1、題目名稱python
實現knn分類算法算法
2、題目內容數據結構
原生Python實現knn分類算法,並使用鳶尾花數據集進行測試app
3、算法分析dom
knn算法是最簡單的機器學習算法之一,經過測量不一樣特徵值之間的距離進行分類。其基本思路是:若是一個樣本在特徵空間中的k個最類似(即特徵空間中最近鄰)的樣本中的大多數屬於某一個類別,則該樣本也屬於這個類別。機器學習
本次做業主要模擬實現了knn測試數據與訓練數據之間的距離求解、排序、最鄰近k個元素的篩選。其中,空間距離採用「歐式距離」進行計算,表達式以下:ide
上式中dist[i] 爲測試數據與下標爲i的訓練數據的距離,xt,xi 分別爲測試數據和下標爲i的訓練數據,算法總體流程圖以下:學習
圖 1 knn算法流程圖測試
4、調試截圖優化
調試過程主要的任務是觀察數據結構:Python中的嵌套結構較爲複雜,須要清楚每一步輸出結果的維度和具體數據結構
5、運行結果
本次做業中的輸入爲鳶尾花數據集,輸出爲預測後的鳶尾花類型。最初設想採用散點圖輸出,但原生Python散點圖效果較差,故改成直接字符串輸出,輸出類別便可,得出運行結果
圖 4 原生Python散點圖效果較差
=
圖 5 改成直接字符串輸出類別
6、問題及解決
實現過程當中遇到的主要問題是數據結構的混淆。在knn實現類中,通過屢次列表生成、嵌套,容易形成對數據結構的混淆,從而出現下標維數錯誤等錯誤,解決辦法也很簡單,debug查看數據結構或者直接print輸出每步內容觀察。
圖 6 下標錯誤
7、源代碼
1.knn.py
# !/usr/bin/env python
# -*- encoding: utf-8 -*-
# @Project : machinelearning
# @File : knn.py
# @Author : yanchengxu
# @Contact : yanchengxu1214@outlook.com
# @Time : 2019/10/7 16:14
# @IDE : PyCharm
import numpy as np
import math
class KNNClassifier:
"""
KNN
"""
def __init__(self, k=3):
"""
初始化
X_train 特徵測試集
y_train 標量測試集
res_class 預測結果
:param k: 默認值爲3
"""
self.k = k
self.X_train = []
self.y_train = []
self.result = []
def fit(self, X_train, y_train):
"""
KNN 訓練模型
:param X_train: 訓練集特徵數據
:param y_train: 訓練集目標數據
:return: self
"""
assert X_train.shape[0] == y_train.shape[0], '訓練集特徵與目標值個數不匹配'
assert self.k <= X_train.shape[0], 'K值超出訓練數據範圍'
self.X_train = X_train
self.y_train = y_train
# print('K', self.k)
# print('X.shape', self.X_train.shape)
# print('y.shape', self.y_train.shape)
def get_distance(self, x_test):
"""
計算距離
:param x_test: 測試集
:return: list_dist
"""
list_dist = []
for i in range(len(x_test)):
# x_train 是 X_train 中的每一個座標,只有一個維度
list_dist.append(
[math.sqrt(np.sum(x_train[0] - x_test[i][0]) ** 2 + np.sum(x_train[1] - x_test[i][1]) ** 2) for x_train
in self.X_train])
# print('len of list_dist =', len(list_dist[0]))
return list_dist
def get_k_nearest_dist(self, list_dist):
"""
對距離進行排序
:param list_dist: 測試點距離樣本的距離
:return: list_k_nearest_dist
"""
k = self.k
list_each_dist = []
for i in range(len(list_dist)):
dict_temp = {}
for j in range(len(list_dist[i])):
dict_temp[j] = list_dist[i][j]
list_each_dist.append(dict_temp)
# print('list_each_dist:', list_each_dist)
# print('len of count_mix:', len(list_each_dist))
list_k_nearest_dist = []
for i in range(len(list_each_dist)):
# 鍵值對排序
dict_sorted_dist = dict(sorted(list_each_dist[i].items(), key=lambda x: x[1], reverse=False))

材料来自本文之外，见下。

Definition hop_edges (last_by_id : gmap string string) (r : row) : list edge :=
  if Re.search PUB_RE (message r) then
    [ Edge (event_point r) QUEUE_NAME
           (rel_attrs "PUBLISHED" (to_datetime (timestamp r))) ]
  else if Re.search CON_RE (message r) then
    [ Edge QUEUE_NAME (event_point r) (delivered_attrs last_by_id r) ]
  else [].

Definition hop_state (last_by_id : gmap string string) (r : row)
  : gmap string string :=
  if Re.search PUB_RE (message r) then <[corr_key r := QUEUE_NAME]> last_by_id
  else last_by_id.

Definition precedes_edges (last_by_id : gmap string string) (r : row)
  : list edge :=
  match last_by_id !! (corr_key r +:+ "@prev") with
  | Some prev =>
      if (negb (String.eqb prev "") && negb (String.eqb prev (event_point r)))%bool
      then [ Edge prev (event_point r) {[ "rel" := PyStr "PRECEDES" ]} ]
      else []
  | None => []
  end.

Definition has_rel (rel : string) (e : edge) : bool :=
  py_eq_str (get (e_data e) "rel") rel.

(** ** Inputs used below *)

(** Scenario A of the design document: three events of key [orderId=1]
    at 0 s, 1 s and 5 s, named by [assign_event_points]. *)
Definition scenario_A_log : list keyed_row :=
  [ KeyedRow 0 "orders" "processing order" "orderId=1";
    KeyedRow 1000000000 "orders" "publish to shipping" "orderId=1";
    KeyedRow 5000000000 "orders" "consume shipping ack" "orderId=1" ].

Definition scenario_A : list row := assign_event_points true 200 scenario_A_log.

(** A publish at 1 s and its consume at 5 s. *)
Definition publish_then_consume : list row :=
  [ Row 1000000000 "orders" "publish orderId=7" "orderId=7" "orders_publishEvent";
    Row 5000000000 "shipping" "consume orderId=7" "orderId=7" "shipping_consumeEvent" ].


(** Two log lines of one service that get the same action name. *)
Definition repeated_action_log : list keyed_row :=
  [ KeyedRow 0 "orders" "publish orderId=1" "orderId=1";
    KeyedRow 1000000000 "orders" "publish orderId=2" "orderId=2" ].


(** Scenario C of the design document: two DELIVERED edges to one
    consumer with lags 2.0 and 4.0, and one to another with lag 1.0. *)
Definition delivered (lag : pyval) (ts : Z) : attrs :=
  {[ "rel" := PyStr "DELIVERED"; "lag" := lag; "ts" := PyTs ts ]}.

Definition scenario_C : MultiDiGraph :=
  add_edge QUEUE_NAME "billing_consumeEvent" (delivered (PyFloat 1) 3)
    (add_edge QUEUE_NAME "shipping_consumeEvent" (delivered (PyFloat 4) 2)
       (add_edge QUEUE_NAME "shipping_consumeEvent" (delivered (PyFloat 2) 1)
          (add_node "billing_consumeEvent" {[ "type" := PyStr "EventPoint" ]}
             (add_node "shipping_consumeEvent" {[ "type" := PyStr "EventPoint" ]}
                (add_node QUEUE_NAME {[ "type" := PyStr "Queue" ]}
                   empty_graph))))).

Definition scenario_C_findings : Findings :=
  MkFindings
    (Some ("order.events->shipping_consumeEvent", [ 2%Q; 4%Q ]))
    []
    [ (QUEUE_NAME, "shipping_consumeEvent", 4%Q);
      (QUEUE_NAME, "shipping_consumeEvent", 2%Q) ].




(** DELIVERED edges whose [lag] is a non-numeric string and a list. *)
Definition malformed_lags : MultiDiGraph :=
  add_edge QUEUE_NAME "billing_consumeEvent" (delivered (PyObj true) 2)
    (add_edge QUEUE_NAME "shipping_consumeEvent" (delivered (PyStr "soon") 1)
       (add_node "billing_consumeEvent" {[ "type" := PyStr "EventPoint" ]}
          (add_node "shipping_consumeEvent" {[ "type" := PyStr "EventPoint" ]}
             (add_node QUEUE_NAME {[ "type" := PyStr "Queue" ]}
                empty_graph)))).


(** A [float] parser that knows no numeric string; enough where no [lag]
    is a string that denotes a number. *)
Definition no_float : string → option Q := fun _ => None.

(** ** Predicates used in the statements *)

(** Every node of type EventPoint has its id in [l]. *)
Definition event_points_within (l : list string) (G : MultiDiGraph) : Prop :=
  ∀ n a, (n, a) ∈ g_nodes G →
         a !! "type" = Some (PyStr "EventPoint") → n ∈ l.

(** The node [k] exists and has type [ty]. *)
Definition node_has_type (G : MultiDiGraph) (k ty : string) : Prop :=
  ∃ a, OD.get k (g_nodes G) = Some a ∧ a !! "type" = Some (PyStr ty).

(** The test [d["rel"] == "DELIVERED" and d.get("lag")] holds. *)
Definition timed_delivery (e : edge) : Prop :=
  e_data e !! "rel" = Some (PyStr "DELIVERED") ∧
  truthy (get (e_data e) "lag") = true.

(** [h] is the entry that the edge [e] contributes to the slow-hop list. *)
Definition slow_entry (float_of_str : string → option Q) (e : edge)
    (h : string * string * Q) : Prop :=
  timed_delivery e ∧ h.1.1 = e_src e ∧ h.1.2 = e_dst e ∧
  _edge_lag float_of_str (e_data e) = Ok h.2 ∧ (1 < h.2)%Q.








(** What networkx maintains, and what the scanner reads: every edge has
    both endpoints among the nodes, every edge has a [rel], every node a
    [type]. *)
Record scannable (G : MultiDiGraph) : Prop := {
  endpoints_exist :
    ∀ e, e ∈ g_edges G →
         is_Some (OD.get (e_src e) (g_nodes G)) ∧
         is_Some (OD.get (e_dst e) (g_nodes G));
  edges_have_rel : ∀ e, e ∈ g_edges G → is_Some (e_data e !! "rel");
  nodes_have_type : ∀ n a, (n, a) ∈ g_nodes G → is_Some (a !! "type")
}.

(** [n in G] *)
Definition has_node (G : MultiDiGraph) (n : string) : Prop :=
  is_Some (OD.get n (g_nodes G)).

(** What the fold keeps true of the graph and its table: the graph can be
    scanned, and every id stored in [last_by_id] is a node. *)
Definition build_inv (st : MultiDiGraph * gmap string string) : Prop :=
  scannable st.1 ∧ ∀ k v, st.2 !! k = Some v → has_node st.1 v.

(** The event point of the last row of [rows] that has the key [k]. *)
Definition last_event_point (rows : list row) (k : string) : option string :=
  foldl (fun acc r =>
           if String.eqb (corr_key r) k then Some (event_point r) else acc)
        None rows.

(** The PRECEDES edge from the event point [prev] to the one of [r]. *)
Definition timeline_link (prev : option string) (r : row) : list edge :=
  match prev with
  | Some p =>
      if (negb (String.eqb p "") && negb (String.eqb p (event_point r)))%bool
      then [ Edge p (event_point r) {[ "rel" := PyStr "PRECEDES" ]} ]
      else []
  | None => []
  end.

(** The messages that get a name: all the distinct ones in demo mode,
    the first [log_sample] distinct ones otherwise. *)
Definition named_sample (demo : bool) (log_sample : nat)
    (keep : list keyed_row) : list string :=
  let unique_msgs := first_seen [] (map k_message keep) in
  if demo then unique_msgs else take log_sample unique_msgs.

(** A position of the subject put in lower case. *)
Definition lower_pos (p : Re.pos) : Re.pos :=
  (option_map Re.lower_char p.1, Re.lower p.2).

(** * Properties *)

(** ** Hop classification *)

Example classify_processing : classify "processing order" = Consume.
Proof. reflexivity. Qed.

Example classify_publish : classify "publish to shipping" = Publish.
Proof. reflexivity. Qed.

Example classify_consume : classify "consume shipping ack" = Consume.
Proof. reflexivity. Qed.

Example classify_word_boundary : classify "republished twice" = Other.
Proof. reflexivity. Qed.

Example classify_ignores_case : classify "PUBLISHED order" = Publish.
Proof. reflexivity. Qed.

Example scenario_A_rows :
  scenario_A =
  [ Row 0 "orders" "processing order" "orderId=1" "orders_processEvent";
    Row 1000000000 "orders" "publish to shipping" "orderId=1" "orders_publishEvent";
    Row 5000000000 "orders" "consume shipping ack" "orderId=1" "orders_consumeEvent" ].
Proof. vm_compute. reflexivity. Qed.

(** ** Scenario A and the empty input *)



(** C8: the empty event sequence builds the graph without nodes and
    edges, and the scanner returns, for that graph, the findings with no
    bottleneck, no lost message and no slow hop, rendered as the report
    with the three "no data" lines. *)
Theorem empty_input_empty_report :
  _build_nx [] = empty_graph ∧
  g_nodes (_build_nx []) = [] ∧ g_edges (_build_nx []) = [] ∧
  ∀ float_of_str now fmt2 py_str stdev,
    scan_findings float_of_str (_build_nx []) = Ok (MkFindings None [] []) ∧
    scan float_of_str now fmt2 py_str stdev (_build_nx [])
    = Ok (String.concat nl
            [ "# MicroLink Anomaly Report";
              "_Generated " +:+ now +:+ "Z_" +:+ nl;
              "## Bottleneck hop";
              "_No publish to consume edges with lag found._";
              nl +:+ "## Lost messages";
              "_No lost messages detected._";
              nl +:+ "## Slow hops";
              "_No significant delivery delays detected._" ]).
Proof.
  repeat split; reflexivity.
Qed.

(** ** The loop body, part by part *)

Lemma g_edges_add_node n a G : g_edges (add_node n a G) = g_edges G.
Proof. reflexivity. Qed.

Lemma g_edges_add_edge u v a G :
  g_edges (add_edge u v a G) = (g_edges G ++ [Edge u v a])%list.
Proof. reflexivity. Qed.
(** The onMessage listener: the new globals and storage, the reply, and
    the calls made on the badge. *)
Definition onMessage (w : World) (fb : FeedbackOutcome) (request : Request)
    (st : State) (sync : SyncStorage)
  : State * SyncStorage * Reply * list ChromeCall :=
  match request with
  | scan_url u =>
      match scanURL w u (scanCache st) with
      | (c, Return r) =>
          (mkState (isEnabled st) (userSettings st) c, sync, ScanReply r, [])
      | (c, Throw _) =>
          (mkState (isEnabled st) (userSettings st) c, sync, NoReply, [])
      end
  | get_settings =>
      (st, sync, SettingsReply (isEnabled st) (userSettings st), [])
  | update_settings newEnabled patch =>
      let enabled := orElse newEnabled (isEnabled st) in
      let settings := spread (userSettings st) patch in
      (mkState enabled settings (scanCache st),
       mkSync (Some enabled) (Some (asObject settings)),
       SuccessReply,
       [updateBadge enabled])
  | report_phishing _ =>
      (st, sync,
       match fb with
       | FeedbackRejects => ReportReply false
       | FeedbackResponds _ parses => ReportReply parses
       end,
       [])
  | other_action _ => (st, sync, UnknownAction, [])
  end.

Definition stateAfter (x : State * SyncStorage * Reply * list ChromeCall)
  : State := fst (fst (fst x)).

Definition storageAfter (x : State * SyncStorage * Reply * list ChromeCall)
  : SyncStorage := snd (fst (fst x)).

Definition replyOf (x : State * SyncStorage * Reply * list ChromeCall)
  : Reply := snd (fst x).

Definition callsOf (x : State * SyncStorage * Reply * list ChromeCall)
  : list ChromeCall := snd x.

(** The onBeforeNavigate listener with the storage it reads: [proceed]
    lists the tabs whose key [proceed_<tabId>] is set in
    [chrome.storage.local].  The flag is read, and removed when set, only
    after the guard on isEnabled and frameId. *)
Definition onBeforeNavigateStored (st : State) (proceed : list Z)
    (frameId tabId : Z) (w : World) (u : string)
  : State * list Z * list ChromeCall :=
  if negb (isEnabled st) || negb (frameId =? 0) then (st, proceed, [])
  else
    let allowed := existsb (Z.eqb tabId) proceed in
    let proceed' :=
      if allowed then filter (fun t => negb (t =? tabId)) proceed
      else proceed in
    match onBeforeNavigate (isEnabled st) (userSettings st) frameId allowed
                           w u (scanCache st) with
    | (c, calls) =>
        (mkState (isEnabled st) (userSettings st) c, proceed', calls)
    end.

End BackgroundScript.

(* ================================================================== *)
(** ** Warning page of the classic extension                            *)
(* ================================================================== *)

Module WarningScript.

(** The query parameters after parsing; [blockedTabId] is [None] when
    [Number(...)] is NaN. *)
Record Params : Type := mkParams {
  blockedUrl : string;
  threatLevel : string;
  blockedTabId : option Z
}.

Inductive TabCall : Type :=
| TabsRemove (tab : Z)
| TabsUpdate (tab : Z) (u : string)
| CloseWarningTab.

(** The "Proceed Anyway" button: set the flag of the blocked tab, reload
    it with the blocked URL, close the warning tab. *)
Definition proceedAnyway (p : Params) (proceed : list Z)
  : list Z * list TabCall :=
  match blockedTabId p with
  | Some tab =>
      (tab :: filter (fun t => negb (t =? tab)) proceed,
       [TabsUpdate tab (blockedUrl p); CloseWarningTab])
  | None => (proceed, [])
  end.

# print('dict_sorted_dist', dict_sorted_dist)
top = 0
dict_knearest_distance = {}
for key in dict_sorted_dist:
dict_knearest_distance[key] = dict_sorted_dist[key]
top += 1
if top == self.k:
break
list_k_nearest_dist.append(dict_knearest_distance)
# print('list_k_nearest_dist:', list_k_nearest_dist)
# 注意縮進!!!
return list_k_nearest_dist
def vote(self, k_nearest_dist):
"""
投票
:param k_nearest_dist: k個最近距離
:return: self
"""
# 全部測試點的topK個標籤
list_all_test = []
for i in range(len(k_nearest_dist)):
# 每一個測試點的topK個標籤
list_each_test = []
for key in k_nearest_dist[i]:
# 數據結構
list_each_test.append(self.y_train[key])
# list_each_test.append(self.y_train[key][0])
list_all_test.append(list_each_test)
# print('list_class2', list_each_test)
# print('list_all_test:', list_all_test)
# 利用set去重->優化速度
set_list_class = []
for i in range(len(list_all_test)):
set_list_class.append(set(list_all_test[i]))
# print('set_list_class', set_list_class)
for i in range(len(set_list_class)):
dict_count = {}
for item in set_list_class[i]:
dict_count.update({item: list_all_test[i].count(item)})
# print('dict_count', dict_count)
# 得到字典dict_count中value最大值對應的key,即爲每一個點的分類結果
each_result = max(dict_count, key=dict_count.get)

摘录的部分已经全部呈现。